So when I came home, and as I was flicking through some old recipes I had, I found this salad recipe. I had all the ingredients at home, so I thought I'd give it a go.
It was delicious, I honestly love this one.
The original recipe used store bought coleslaw salad dressing, but I hate those, I never, ever, buy salad dressings in a bottle. So after a quick google search I found a dressing I would make to go with this salad.
This is super easy, and would be great with a barbecue.
The original recipe also included 150g shaved ham which is fried until crisp. I just didn't think the salad needed it.
Now you can also omit the mayonnaise if you have people coming over that don't like mayonnaise or have allergies, just replace the mayonnaise with some extra virgin olive oil, to taste.
So if you are looking for something different to make for your next barbecue, try this, it is really good.
4 large potatoes, peeled, cut into 2cm cubes
1 red onion, thinly sliced
4 hard boiled eggs, peeled, sliced
2 bunches fresh beetroot (8 medium sized beetroot)
1 tablespoon capers, drained
2 large dill pickles, finely chopped
1/2 cup mayonnaise
1 tablespoon white sugar
1 1/2 tablespoons lemon juice
1 tablespoon white wine vinegar
1/2 teaspoon white pepper
1/4 teaspoon salt
Cut the beetroot leaves off. Wash the beetroot then place in a large saucepan. Cover beetroot with cold water, bring to the boil and simmer for 20-30 minutes. The beetroot is ready when it is soft when you poke a skewer into it. Drain, allow to cool slightly, then peel the skins off the beetroot and slice thinly. Place sliced beetroot into your serving bowl.
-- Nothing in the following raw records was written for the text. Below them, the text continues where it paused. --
(** C1 (as amended). With [checkForExisting] set and a message with the same
    fingerprint already in the mailbox, the append returns the identifiers
    of that message with status ["new"], and the mailboxes, the messages,
    the journal, the attachment store and the threads are as before. *)
Theorem C1_dedup_returns_existing
    path flags date raw session w s su mb p existing :
  refreshSession C w session "APPEND" = inr s ->
  Aliases_isOverQuota C w (user s) 0 = inr (su, false) ->
  Mailboxes_findOne path (mailboxes w) = Some mb ->
  prepareMessage C flags date (snd (encryption_gate C flags s raw w)) = inr p ->
  checkForExisting s = true ->
  Messages_findOne
    (getFingerprint C s (Prepared.headers p)
                    (MimeTree.body (Prepared.mimeTree p)))
    (Mailbox._id mb) (messages w) = Some existing ->
  onAppend C path flags date raw session w =
  (fst (encryption_gate C flags s raw w),
   FnOk true
     {| Response.uidValidity := Mailbox.uidValidity mb;
        Response.uid := Message.uid existing;
        Response.id := Message._id existing;
        Response.mailbox := Mailbox._id mb;
        Response.mailboxPath := Mailbox.path mb;
        Response.size := Message.size existing;
        Response.status := "new" |}) /\
  same_store w (fst (encryption_gate C flags s raw w)).
Proof.
  intros Hs Hq Hm Hp Hc He. split; [|apply gate_store].
  rewrite (onAppend_after_gate _ _ _ _ _ _ _ _ _ Hs Hq Hm).
  destruct (gate_store C flags s raw w) as (_ & Hg & _).
  unfold append_after_gate. run_m. rewrite Hp. simpl. rewrite Hc. simpl.
  rewrite Hg, He. reflexivity.
Qed.

(** The run of an append all of whose steps succeed. *)
Lemma onAppend_stores
    path flags date raw session w s su mb p max hb alloc t ths :
  let g := encryption_gate C flags s raw w in
  let fp := getFingerprint C s (Prepared.headers p)
                           (MimeTree.body (Prepared.mimeTree p)) in
  let md := getMaildata C (Prepared.mimeTree p) in
  let sn := storeNodeBodies C (blobs w) s md (Prepared.mimeTree p) in
  let m := message_data C s flags mb alloc p (snd (fst sn)) md fp (clock w) t in
  refreshSession C w session "APPEND" = inr s ->
  Aliases_isOverQuota C w (user s) 0 = inr (su, false) ->
  Mailboxes_findOne path (mailboxes w) = Some mb ->
  prepareMessage C flags date (snd g) = inr p ->
  (if checkForExisting s
   then Messages_findOne fp (Mailbox._id mb) (messages w) else None) = None ->
  Domains_getMaxQuota C (domain_id (user s)) = inr max ->
  su + Prepared.size p <= max ->
  snd sn = inr hb ->
  mailbox_by_id (Mailbox._id mb) w = Some alloc ->
  Threads_getThreadId C (threads w) s (Prepared.subject p) (snd (fst sn))
    = inr (t, ths) ->
  Messages_validate C m = None ->
  (forall command uid, wss_broadcast C s command uid = None) ->
  (forall w' entry, notifier_addEntries_failure C w' entry = None) ->
  exists w',
    onAppend C path flags date raw session w =
    (w', FnOk true
           {| Response.uidValidity := Mailbox.uidValidity alloc;
              Response.uid := Mailbox.uidNext alloc;
              Response.id := Prepared.id p;
              Response.mailbox := Mailbox._id alloc;
              Response.mailboxPath := Mailbox.path alloc;
              Response.size := Prepared.size p;
              Response.status := "new" |}) /\
    messages w' = messages w ++ [m] /\
    mailboxes w' = bump (Mailbox._id mb) (mailboxes w).
Proof.
  intros g fp md sn m Hs Hq Hm Hp Hd Hmax Hle Hsn Ha Ht Hv Hb Hn.
  rewrite (onAppend_after_gate _ _ _ _ _ _ _ _ _ Hs Hq Hm).
  destruct (gate_store C flags s raw w) as (Gm & Gg & Gj & Gb & Gt).
  pose proof (gate_clock C flags s raw w) as Gc.
  fold g in Gm, Gg, Gj, Gb, Gt, Gc |- *.
  unfold append_after_gate. run_m. rewrite Hp. simpl. fold fp.
  destruct (checkForExisting s); simpl; rewrite ?Gg, ?Hd; simpl.
  all: rewrite Hmax; simpl;
    replace (su + Prepared.size p >? max) with false by (symmetry; lia);
    unfold append_store, store_node_bodies, allocate, get_thread,
      Messages_create, notifier_addEntries; run_m;
    fold md; rewrite Gb; fold sn; rewrite Hsn; simpl;
    rewrite findByIdAndUpdate_before, Gm;
    unfold mailbox_by_id in Ha; rewrite Ha; simpl;
    rewrite Gt, Ht; simpl; rewrite Gc; fold m; rewrite Hv; simpl.
  all: destruct (selected_is s (Mailbox._id alloc)); simpl;
    rewrite ?Hb; simpl; rewrite Hn; simpl;
    eexists; (split; [reflexivity|]); simpl;
    rewrite ?update_storage_messages, ?update_storage_mailboxes; simpl;
    now rewrite Gg.
Qed.
(** C5, as stated, fails: a zero and a negative zero in their two orders
    give different summaries.  The comparator finds them equal, so the
    sort keeps the order of the input, and the minimum of [0; -0] is the
    zero where that of [-0; 0] is the negative zero (the maximum and the
    median likewise). *)
Lemma C5_negative_zero_order :
  Permutation [0; -0]%float [-0; 0]%float /\
  forallb finite [0; -0]%float = true /\
  (exists s, calculateStats [0; -0]%float = Normal s /\
             min s = Num 0 /\ median s = Num (-0) /\ max s = Num (-0)) /\
  (exists s, calculateStats [-0; 0]%float = Normal s /\
             min s = Num (-0) /\ median s = Num 0 /\ max s = Num 0) /\
  calculateStats [-0; 0]%float <> calculateStats [0; -0]%float.
Proof.
  split; [apply perm_swap|]. split; [reflexivity|].
  split; [eexists; split; [reflexivity|]; repeat split; reflexivity|].
  split; [eexists; split; [reflexivity|]; repeat split; reflexivity|].
  intros H.
  apply (f_equal (fun c => match c with
                           | Normal s => Prim2SF (ToNumber (min s))
                           | Throw _ => S754_nan
                           end)) in H.
  vm_compute in H. discriminate H.
Qed.

(** C5, amended: [calculateStats] is invariant under permutation of its
    input when the durations are finite numbers other than the negative
    zero: for every such sequence and every permutation of it, the two
    summaries are identical in all seven fields. *)
Theorem C5_permutation_invariant (durations permuted : list float) :
  forallb ordinary durations = true ->
  Permutation durations permuted ->
  calculateStats permuted = calculateStats durations.
Proof.
  intros Ho Hp. apply forallb_ordinary in Ho.
  apply calculateStats_of_sort.
  apply (sort_unique ascending (fun x => ordinary x = true) fkey).
  - intros a b Oa Ob. apply ascending_key; apply ordinary_finite; assumption.
  - exact fkey_inj.
  - eapply Permutation_Forall; [exact Hp|exact Ho].
  - rewrite sort_perm. exact Hp.
  - apply sort_ascending_sorted, ordinary_all_finite, Ho.
Qed.
(** * Agent orchestration core of modu-mcp-client

    A shallow embedding of [src/mcp-agent.ts] (the structured tool-call
    variant) and of its free-text sibling, together with the properties
    of the conversation store and of the tool-calling loop. *)

From Stdlib Require Import List ZArith NArith Lia Bool String Ascii.
Import ListNotations.
Local Open Scope Z_scope.
Set Warnings "-register-all".

(** ** JavaScript strings

    A JavaScript string is a sequence of UTF-16 code units; [.length]
    counts code units.  [js] embeds an ASCII literal. *)

Definition jsstring := list N.

Fixpoint js (s : string) : jsstring :=
  match s with
  | EmptyString => []
  | String c r => N_of_ascii c :: js r
  end.

Definition jslength (s : jsstring) : Z := Z.of_nat (List.length s).

(** ** Messages ([OpenAI.Chat.ChatCompletionMessageParam]) *)

Inductive Role := system | user | assistant | tool.

Inductive ToolCallType := tc_function | tc_custom.

Record ToolCall := {
  call_id : jsstring;
  call_type : ToolCallType;
  fn_name : jsstring;
  fn_arguments : jsstring
}.

(** [content] is [None] whenever [typeof msg.content] is not ["string"]
    (null or absent, as on an assistant turn that only requests tools). *)
Record ChatMessage := {
  role : Role;
  content : option jsstring;
  tool_calls : list ToolCall;
  tool_call_id : option jsstring
}.

Definition plainMessage (r : Role) (text : jsstring) : ChatMessage :=
  {| role := r; content := Some text; tool_calls := []; tool_call_id := None |}.

Definition toolMessage (callId text : jsstring) : ChatMessage :=
  {| role := tool; content := Some text; tool_calls := [];
     tool_call_id := Some callId |}.

(** ** Context budget *)

Definition MAX_CONTEXT_TOKENS : Z := 200000.
Definition ESTIMATED_CHARS_PER_TOKEN : Z := 4.
Definition MAX_CONTEXT_CHARS : Z := MAX_CONTEXT_TOKENS * ESTIMATED_CHARS_PER_TOKEN.
(** [MAX_CONTEXT_CHARS * 0.8] and [MAX_CONTEXT_CHARS * 0.5] are the
    doubles 640000 and 400000 exactly. *)
Definition TRIM_THRESHOLD : Z := MAX_CONTEXT_CHARS * 8 / 10.
Definition targetLength : Z := MAX_CONTEXT_CHARS * 5 / 10.

(** ** The context store: [calculateHistoryLength] and [trimHistory] *)

Definition contentLength (msg : ChatMessage) : Z :=
  match content msg with
  | Some s => jslength s
  | None => 0
  end.

Definition calculateHistoryLength (chatHistory : list ChatMessage) : Z :=
  fold_left (fun total msg => total + contentLength msg) chatHistory 0.

Definition isSystem (msg : ChatMessage) : bool :=
  match role msg with system => true | _ => false end.

Definition notSystem (msg : ChatMessage) : bool := negb (isSystem msg).

(** The backward loop of [trimHistory]: [older] lists [otherMessages]
    from index [length - 1] down to 0, [recentMessages.unshift] is a
    cons, and [break] returns what was collected so far. *)
Fixpoint collectRecent (older : list ChatMessage) (accumulatedLength : Z)
    (recentMessages : list ChatMessage) : list ChatMessage :=
  match older with
  | [] => recentMessages
  | msg :: older' =>
      let msgLength := contentLength msg in
      if accumulatedLength + msgLength >? targetLength then recentMessages
      else collectRecent older' (accumulatedLength + msgLength)
             (msg :: recentMessages)
  end.

Definition trimHistory (chatHistory : list ChatMessage) : list ChatMessage :=
  let currentLength := calculateHistoryLength chatHistory in
  if currentLength <? TRIM_THRESHOLD then chatHistory
  else
    match find isSystem chatHistory with
    | None => chatHistory
    | Some systemPrompt =>
        let otherMessages := filter notSystem chatHistory in
        systemPrompt :: collectRecent (rev otherMessages) 0 []
    end.


(** The operations that change the store between resets: [chatHistory.push]
    and [trimHistory]. *)
Inductive StoreOp :=
| Append (msg : ChatMessage)
| Trim.

Definition applyOp (chatHistory : list ChatMessage) (op : StoreOp)
  : list ChatMessage :=
  match op with
  | Append msg => chatHistory ++ [msg]
  | Trim => trimHistory chatHistory
  end.

Definition applyOps (ops : list StoreOp) (chatHistory : list ChatMessage)
  : list ChatMessage :=
  fold_left applyOp ops chatHistory.

(** The rebuilt history in the words of the specification: the system
    instruction [sys], then the longest suffix [kept] of the remaining
    messages whose accumulated length stays within the target, in their
    original order; [dropped] are the older messages, all discarded. *)
Definition rebuiltFrom (h h' : list ChatMessage) : Prop :=
  exists pre sys post dropped kept,
    h = pre ++ sys :: post /\
    isSystem sys = true /\
    pre ++ post = dropped ++ kept /\
    h' = sys :: kept /\
    calculateHistoryLength kept <= targetLength /\
    (forall dropped' older, dropped = dropped' ++ [older] ->
       calculateHistoryLength (older :: kept) > targetLength).

(** Long texts for concrete histories: [filler k] has [2 ^ k] code units. *)
Fixpoint doubled (k : nat) (s : jsstring) : jsstring :=
  match k with
  | O => s
  | S k' => doubled k' (s ++ s)
  end.

Definition filler (k : nat) : jsstring := doubled k [97%N].

Module Samples.

Definition sys0 : ChatMessage := plainMessage system (js "You are a helpful assistant.").
Definition page : ChatMessage := plainMessage user (filler 20).
Definition half : ChatMessage := plainMessage user (filler 19).
Definition ok : ChatMessage := plainMessage assistant (js "ok").
Definition eighth : ChatMessage := plainMessage user (filler 17).

(** A history over the trigger threshold with no system message. *)
Definition orphan : list ChatMessage := [page].

(** A history over the trigger threshold: 28 + 524288 + 2 + 131072. *)
Definition crowded : list ChatMessage := [sys0; half; ok; eighth].

(** A tool result as the free-text variant appends it, and a history
    over the trigger threshold that ends with it. *)
Definition result : ChatMessage :=
  plainMessage system (js "Tool execution result: done").

Definition withResult : list ChatMessage := [sys0; half; eighth; result].

End Samples.

(** ** More on strings *)

Fixpoint jsstring_eqb (a b : jsstring) : bool :=
  match a, b with
  | [], [] => true
  | x :: a', y :: b' => (x =? y)%N && jsstring_eqb a' b'
  | _, _ => false
  end.

(** An ASCII literal in which each apostrophe stands for a double quote. *)
Definition jsq (s : string) : jsstring :=
  map (fun c => if (c =? 39)%N then 34%N else c) (js s).

(** WhiteSpace and LineTerminator code units, as [String.prototype.trim]
    strips them. *)
Definition isTrimmed (c : N) : bool :=
  ((9 <=? c) && (c <=? 13) || (c =? 32) || (c =? 160) || (c =? 5760)
   || (8192 <=? c) && (c <=? 8202) || (c =? 8232) || (c =? 8233)
   || (c =? 8239) || (c =? 8287) || (c =? 12288) || (c =? 65279))%N.

Fixpoint trimStart (s : jsstring) : jsstring :=
  match s with
  | c :: r => if isTrimmed c then trimStart r else s
  | [] => []
  end.

Definition trim (s : jsstring) : jsstring :=
  rev (trimStart (rev (trimStart s))).

Fixpoint startsWith (pat s : jsstring) : bool :=
  match pat, s with
  | [], _ => true
  | p :: pat', c :: s' => (p =? c)%N && startsWith pat' s'
  | _ :: _, [] => false
  end.

(** [s.replaceAll(pat, rep)] for a non-empty [pat]: matches are taken left
    to right and do not overlap; [skip] counts the code units of the
    current match still to be passed over. *)
Fixpoint replaceFrom (pat rep : jsstring) (skip : nat) (s : jsstring) : jsstring :=
  match s with
  | [] => []
  | c :: r =>
      match skip with
      | S k => replaceFrom pat rep k r
      | O =>
          if startsWith pat s then rep ++ replaceFrom pat rep (Nat.pred (List.length pat)) r
          else c :: replaceFrom pat rep O r
      end
  end.

Definition replaceAll (pat rep s : jsstring) : jsstring := replaceFrom pat rep O s.

Fixpoint join (sep : jsstring) (parts : list jsstring) : jsstring :=
  match parts with
  | [] => []
  | [p] => p
  | p :: rest => p ++ sep ++ join sep rest
  end.

(** ** JSON values

    Every value the agent inspects comes out of [JSON.parse].  A number is
    kept as the decimal its lexeme denotes, [(-1)^negative * mantissa *
    10^exponent]; the double is its rounding. *)

Inductive json :=
| JNull
| JBool (b : bool)
| JNumber (negative : bool) (mantissa : N) (exponent : Z)
| JString (s : jsstring)
| JArray (items : list json)
| JObject (members : list (jsstring * json)).

(** Property lookup on a parsed object: a later duplicate key overrides an
    earlier one. *)
Fixpoint lookupLast (key : jsstring) (members : list (jsstring * json))
  : option json :=
  match members with
  | [] => None
  | (k, v) :: rest =>
      match lookupLast key rest with
      | Some v' => Some v'
      | None => if jsstring_eqb k key then Some v else None
      end
  end.

(** [v.key] for the property names the agent reads ([done], [message],
    [tool], [arguments], [imageUrl]), none of which a prototype defines:
    [Some None] is [undefined], [None] the TypeError of reading a property
    of [null]. *)
Definition getProperty (v : json) (key : jsstring) : option (option json) :=
  match v with
  | JNull => None
  | JObject members => Some (lookupLast key members)
  | _ => Some None
  end.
Using the same saucepan (just rinse it) place the potatoes into the saucepan, cover with cold water, bring to the boil and simmer for 30 minutes, or until the potatoes are just cooked. The potato is ready when it is soft when you poke a skewer into it. Drain, peel the skins off and slice thinly.
Place eggs in a small saucepan, cover with cold water, bring to a simmer and cook for 7 minutes. Drain, place saucepan until cold running water for a minute. Then peel and slice. Add to the beetroot and potatoes.
Add the chopped pickles, the sliced onion and the capers to the beetroot.
Coleslaw Dressing: In a medium sized bowl, add the mayonnaise, sugar, lemon juice, vinegar, salt and pepper. Give it a good stir to combine. Taste for seasoning and sweetness. Refrigerate until needed.
Pour the dressing over the beetroot salad, gently toss to combine. Taste for seasoning.